The Bath at War is a publication of imposing size and substance, the culmination of 16 years' research by Charles Beresford. The index alone furnishes a staggering 14 pages (a gift to family historians).

Charles introduces the book as 'a comprehensive and vivid account of the Great War through the eyes of both the fighting men and the non-combatants of one Derbyshire community' - Matlock Bath. Other local communities also enter the story; one reference connected with Bakewell mentions officers handing in their swords to have them sharpened, while in October 1914 the Buxton Herald carried an appeal for the loan of field glasses for the use of non-commissioned officers, with the optimistic assurance that 'every endeavour will be made to return the glasses to the owner at the end of the war'!
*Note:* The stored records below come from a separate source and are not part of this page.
Lemma sample_line_no_carriage (s : Q * Q) :
  has_char carriage_char (sample_line s) = false.
Proof.
  unfold sample_line.
  destruct (repr_unquoted s.1) as (Hn1 & _).
  destruct (repr_unquoted s.2) as (Hn2 & _).
  rewrite !has_char_app, Hn1, Hn2. reflexivity.
Qed.

Lemma sample_line_no_quote (s : Q * Q) :
  has_char quote_char (sample_line s) = false.
Proof.
  unfold sample_line.
  destruct (repr_unquoted s.1) as (_ & Hn1).
  destruct (repr_unquoted s.2) as (_ & Hn2).
  rewrite !has_char_app, Hn1, Hn2. reflexivity.
Qed.

Lemma sample_line_unblank (s : Q * Q) : blank_line (sample_line s) = false.
Proof.
  apply (blank_line_has_char comma_char); [reflexivity|reflexivity|].
  unfold sample_line. rewrite !has_char_app. cbn [has_char].
  rewrite Ascii.eqb_refl. cbn [orb]. apply orb_true_r.
Qed.

(** The saved text as [read_csv] takes it apart: no quote, no carriage
    return, and the header and the lines of the samples as its rows. *)
Lemma saved_text_rows (s : list (Q * Q)) :
  has_char quote_char (to_csv (series_frame s)) = false
  /\ crlf_to_lf (to_csv (series_frame s)) = Some (to_csv (series_frame s))
  /\ filter (fun l => Is_true (negb (blank_line l)))
            (split_on newline_char (to_csv (series_frame s)))
     = "timestamp,memory_mb" :: map sample_line s.
Proof.
  rewrite to_csv_series. split; [|split].
  - apply has_char_unlines; [reflexivity|].
    constructor; [reflexivity|]. apply Forall_fmap, Forall_forall.
    intros x _. apply sample_line_no_quote.
  - apply crlf_to_lf_plain, has_char_unlines; [reflexivity|].
    constructor; [reflexivity|]. apply Forall_fmap, Forall_forall.
    intros x _. apply sample_line_no_carriage.
  - apply unblank_lines.
    + constructor; [reflexivity|]. apply Forall_fmap, Forall_forall.
      intros x _. apply sample_line_no_newline.
    + constructor; [reflexivity|]. apply Forall_fmap, Forall_forall.
      intros x _. apply sample_line_unblank.
Qed.
End SavedLines.
(** What the caller finds behind the returned pointer once the call has
    returned. *)
Definition caller_reads (r : completion c_str) : option string :=
  match r with
  | Returns (Some what) => points_to (Npos (address (what_of what))) (arrays_after_handler what)
  | _ => None
  end.

End pointers.

(** ** A substitute implementation of the collaborators

    A scripted workflow, used to run the binding on concrete inputs: every
    operation completes as the script says, the world counts the calls made
    and keeps the handles that were built and not yet released. *)

Record script : Type := mk_script {
  on_get_crs_factory : completion nat;
  on_create_builder_and_composer : completion (N * N);
  on_create_proof : completion (list N);
  on_verify_proof : completion bool;
  on_delete_builder_and_composer : completion unit
}.

Record sim_world : Type := mk_sim {
  calls : nat;
  live : list (N * N)
}.

Definition scripted (sc : script) : Workflow sim_world nat (N * N) (list N) := {|
  get_crs_factory w :=
    (on_get_crs_factory sc, mk_sim (S (calls w)) (live w));
  create_builder_and_composer _ w :=
    (on_create_builder_and_composer sc,
     mk_sim (S (calls w))
            match on_create_builder_and_composer sc with
            | Returns p => p :: live w
            | Throws _ => live w
            end);
  create_proof _ w :=
    (on_create_proof sc, mk_sim (S (calls w)) (live w));
  verify_proof _ _ w :=
    (on_verify_proof sc, mk_sim (S (calls w)) (live w));
  delete_builder_and_composer p w :=
    (on_delete_builder_and_composer sc,
     mk_sim (S (calls w))
            match on_delete_builder_and_composer sc with
            | Returns _ => filter (fun q => q <> p) (live w)
            | Throws _ => live w
            end)
|}.

(** Every step returns; the proof verifies. *)
Definition all_good : script :=
  mk_script (Returns 7%nat) (Returns (4096, 8192)%N) (Returns [1; 2; 3]%N)
            (Returns true) (Returns tt).

(** Every step returns; the proof does not verify. *)
Definition invalid_proof : script :=
  mk_script (Returns 7%nat) (Returns (4096, 8192)%N) (Returns [1; 2; 3]%N)
            (Returns false) (Returns tt).
Lemma summarizer_failure_gives_placeholder_witness :
  generate_summary_with_bedrock (SV := Runs.down) Runs.report Samples.st_down
  = (Ok (lit "Error generating summary: "
         ++ Py.exn_str (ServiceError (lit "ThrottlingException"))),
     after Samples.st_down 1%nat
       [ EvInvokeModel (BEDROCK_MODEL_ID (Services := Runs.down))
           (json_dumps (Services := Runs.down)
              (summary_request (summary_prompt Runs.report)));
         EvLog Error (lit "Error generating summary with Bedrock: "
                      ++ Py.exn_str (ServiceError (lit "ThrottlingException"))) ]).
Proof.
  apply (@summarizer_failure_gives_placeholder Runs.down Runs.report
           Samples.st_down (ServiceError (lit "ThrottlingException")) 1%nat).
  - apply Z.leb_le. vm_compute. reflexivity.
  - reflexivity.
Defined.

Lemma summarizer_reads_answer_witness :
  generate_summary_with_bedrock (SV := Runs.up) Runs.report Samples.st_up
  = (Ok (strip (map Byte.to_N (Fixture.text_bytes " A summary. "))),
     after Samples.st_up 1%nat
       [ EvInvokeModel (BEDROCK_MODEL_ID (Services := Runs.up))
           (json_dumps (Services := Runs.up)
              (summary_request (summary_prompt Runs.report))) ]).
Proof.
  assert (Hlen : (50 <= len (strip Runs.report))%Z)
    by (apply Z.leb_le; vm_compute; reflexivity).
  exact (proj1 (proj1 (@summarizer_reads_answer Runs.up Runs.report
                         Samples.st_up (Fixture.text_bytes " A summary. ")
                         1%nat Samples.answer Hlen eq_refl eq_refl)
                  Samples.answer_block []
                  (map Byte.to_N (Fixture.text_bytes " A summary. "))
                  eq_refl eq_refl)).
Defined.
(** * Hybrid NOrec transactional memory (hynorec_cgrundey.cpp)

    A shallow embedding of the software (NOrec) path, the hardware path, the
    retry dispatcher of [th_run] and the argument check of [main], together
    with the properties of the specification that concern them.

    One thread of the program is modelled at a time.  The other threads are
    an environment: a list of steps on the shared state, one of which is
    taken before every access of the modelled thread to a shared variable.
    An empty list is a run without concurrent modification.  Loops that can
    spin take a fuel argument and answer [Spin] when it is used up. *)

From Stdlib Require Import ZArith List Lia Bool String Ascii.
Import ListNotations.
Open Scope Z_scope.

(** ** Constants of the source *)

Definition NUM_ACCTS : Z := 1000.
Definition TRFR_AMT : Z := 50.
Definition INIT_BALANCE : Z := 1000.
(** Size of [counter] and [snap_counter]. *)
Definition NUM_SLOTS : nat := 72.

(** [unsigned int] and [uintptr_t] arithmetic wraps; [int] arithmetic that
    leaves the range of [int] is undefined. *)
Definition u32 (z : Z) : Z := z mod 2 ^ 32.
Definition u64 (z : Z) : Z := z mod 2 ^ 64.
Definition in_int (z : Z) : bool := (- 2 ^ 31 <=? z) && (z <=? 2 ^ 31 - 1).

(** ** Data model *)

(** [typedef struct { int addr; int value; } Acct;] *)
Record Acct : Type := mkAcct { addr : Z; value : Z }.

(** The globals [accts], [seqlock] and [counter] (the [val] fields). *)
Record Shared : Type := mkShared {
  accts : list Acct;
  seqlock : Z;
  counter : Z -> Z
}.

(** A step of the other threads. *)
Definition Step : Type := Shared -> Shared.

(** The shared state, the thread-local variables [read_set], [write_set],
    [rv], [snap_counter], the local [tid] of [th_run] (which doubles as the
    seed of the random generator), the pending steps of the other threads
    and the pending answers of the hardware to [_xbegin] ([true]: the region
    runs to its end and commits unless it aborts itself). *)
Record World : Type := mkWorld {
  sh : Shared;
  read_set : list Acct;
  write_set : list Acct;
  rv : Z;
  snap_counter : Z -> Z;
  tid : Z;
  env : list Step;
  htm : list bool
}.

Definition set_sh (s : Shared) (w : World) : World :=
  mkWorld s (read_set w) (write_set w) (rv w) (snap_counter w) (tid w) (env w) (htm w).
Definition set_read_set (l : list Acct) (w : World) : World :=
  mkWorld (sh w) l (write_set w) (rv w) (snap_counter w) (tid w) (env w) (htm w).
Definition set_write_set (l : list Acct) (w : World) : World :=
  mkWorld (sh w) (read_set w) l (rv w) (snap_counter w) (tid w) (env w) (htm w).
Definition set_rv (r : Z) (w : World) : World :=
  mkWorld (sh w) (read_set w) (write_set w) r (snap_counter w) (tid w) (env w) (htm w).
Definition set_snap_counter (c : Z -> Z) (w : World) : World :=
  mkWorld (sh w) (read_set w) (write_set w) (rv w) c (tid w) (env w) (htm w).
Definition set_tid (t : Z) (w : World) : World :=
  mkWorld (sh w) (read_set w) (write_set w) (rv w) (snap_counter w) t (env w) (htm w).
Definition set_env (e : list Step) (w : World) : World :=
  mkWorld (sh w) (read_set w) (write_set w) (rv w) (snap_counter w) (tid w) e (htm w).
Definition set_htm (h : list bool) (w : World) : World :=
  mkWorld (sh w) (read_set w) (write_set w) (rv w) (snap_counter w) (tid w) (env w) h.

Definition set_accts (l : list Acct) (s : Shared) : Shared :=
  mkShared l (seqlock s) (counter s).
Definition set_seqlock (v : Z) (s : Shared) : Shared :=
  mkShared (accts s) v (counter s).
Definition set_counter (c : Z -> Z) (s : Shared) : Shared :=
  mkShared (accts s) (seqlock s) c.

(** Array update. *)
Definition upd (f : Z -> Z) (i v : Z) : Z -> Z :=
  fun j => if j =? i then v else f j.

(** [accts[i].value] as an rvalue; [None] outside the vector. *)
Definition acct_value (l : list Acct) (i : Z) : option Z :=
  if i <? 0 then None else option_map value (nth_error l (Z.to_nat i)).

Fixpoint store_nth (l : list Acct) (n : nat) (v : Z) : option (list Acct) :=
  match l, n with
  | [], _ => None
  | a :: l', O => Some (mkAcct (addr a) v :: l')
  | a :: l', S n' => option_map (cons a) (store_nth l' n' v)
  end.

(** [accts[i].value = v]; [None] outside the vector. *)
Definition acct_store (l : list Acct) (i v : Z) : option (list Acct) :=
  if i <? 0 then None else store_nth l (Z.to_nat i) v.

(** ** Results and the monad of one thread *)

Inductive Res (A : Type) : Type :=
| Ret (a : A) (w : World)   (* normal return *)
| Throw (w : World)         (* [throw "Transaction ABORTED"] *)
| Spin                      (* still looping when the fuel ran out *)
| Undef.                    (* access outside an array: undefined *)
Arguments Ret {A} a w.
Arguments Throw {A} w.
Arguments Spin {A}.
Arguments Undef {A}.

Definition M (A : Type) : Type := World -> Res A.

Definition ret {A} (a : A) : M A := fun w => Ret a w.

Definition bind {A B} (m : M A) (k : A -> M B) : M B :=
  fun w =>
    match m w with
    | Ret a w' => k a w'
    | Throw w' => Throw w'
    | Spin => Spin
    | Undef => Undef
    end.

Declare Scope tm_scope.
Delimit Scope tm_scope with tm.
Notation "x <- c ;; k" := (bind c (fun x => k))
  (at level 61, c at next level, right associativity) : tm_scope.
Notation "c ;; k" := (bind c (fun _ => k))
  (at level 61, right associativity) : tm_scope.
Open Scope tm_scope.

Definition spin {A} : M A := fun _ => Spin.
Definition undef {A} : M A := fun _ => Undef.
Definition get {A} (f : World -> A) : M A := fun w => Ret (f w) w.
Definition modify (f : World -> World) : M unit := fun w => Ret tt (f w).

(** ** Accesses to shared variables *)

(** The other threads move before the access. *)
Definition tick : M unit :=
  fun w =>
    match env w with
    | [] => Ret tt w
    | f :: e => Ret tt (set_env e (set_sh (f (sh w)) w))
    end.

Definition load_seqlock : M Z :=
  tick ;; get (fun w => seqlock (sh w)).

Definition store_seqlock (v : Z) : M unit :=
  tick ;; modify (fun w => set_sh (set_seqlock v (sh w)) w).

(** [__sync_bool_compare_and_swap(&seqlock, old, new)] *)
Definition cas_seqlock (old new : Z) : M bool :=
  tick ;;
  s <- get (fun w => seqlock (sh w)) ;;
  if s =? old
  then modify (fun w => set_sh (set_seqlock new (sh w)) w) ;; ret true
  else ret false.

Definition raw_load_acct (a : Z) : M Z :=
  fun w =>
    match acct_value (accts (sh w)) a with
    | Some v => Ret v w
    | None => Undef
    end.

Definition raw_store_acct (a v : Z) : M unit :=
  fun w =>
    match acct_store (accts (sh w)) a v with
    | Some l => Ret tt (set_sh (set_accts l (sh w)) w)
    | None => Undef
    end.

Definition load_acct (a : Z) : M Z := tick ;; raw_load_acct a.
Definition store_acct (a v : Z) : M unit := tick ;; raw_store_acct a v.

Definition load_counter (i : Z) : M Z :=
  tick ;; get (fun w => counter (sh w) i).

(** ** The software path *)

(** [sw_abort] *)
Definition sw_abort {A} : M A :=
  fun w => Throw (set_write_set [] (set_read_set [] w)).

(** [do { rv = seqlock; } while (rv & 1);], the loop that opens both
    [sw_validate] and [sw_begin]. *)
Fixpoint wait_even (fuel : nat) : M unit :=
  match fuel with
  | O => spin
  | S f =>
      s <- load_seqlock ;;
      modify (set_rv s) ;;
      if Z.land s 1 =? 0 then ret tt else wait_even f
  end.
As hostilities worsened, Peak District limestone quarries were taken under Government control and over 25,000 acres of Derbyshire grassland were ploughed up for growing crops. A farm at Bakewell was taken into official possession on the grounds that it was not being properly cultivated.

August Bank Holidays still drew the crowds to Matlock Bath; during August 1917, the Pump Room sold 1,396 glasses of water. Meanwhile, hell was breaking out on the Western Front, where a recent offensive presaged the carnage known as Passchendaele, responsible for almost a quarter of a million British casualties. Over the Bank Holiday of August 1918, with better news from the front, Matlock Bath was so thronged that overnight visitors were forced to find accommodation as far afield as Rowsley and Bakewell. Three Matlock Bath restaurant owners were subsequently summoned for serving 'excess meals', including portions of cake weighing nine ounces instead of the permitted four, and three local schoolboys were birched for scrumping a dozen pears.

Such snippets of life at home are interwoven between statistics of horrific suffering and extraordinary bravery but not a single casualty is treated lightly by Charles Beresford. Each is given homage, with biographical detail and perhaps a photograph, and all too often the manner of his death or injury. Great attention is given to the role of the Canadian Convalescent Officers' Hospital in Matlock Bath, along with local Red Cross and convalescent hospitals including Willersley, Darley Dale and Buxton.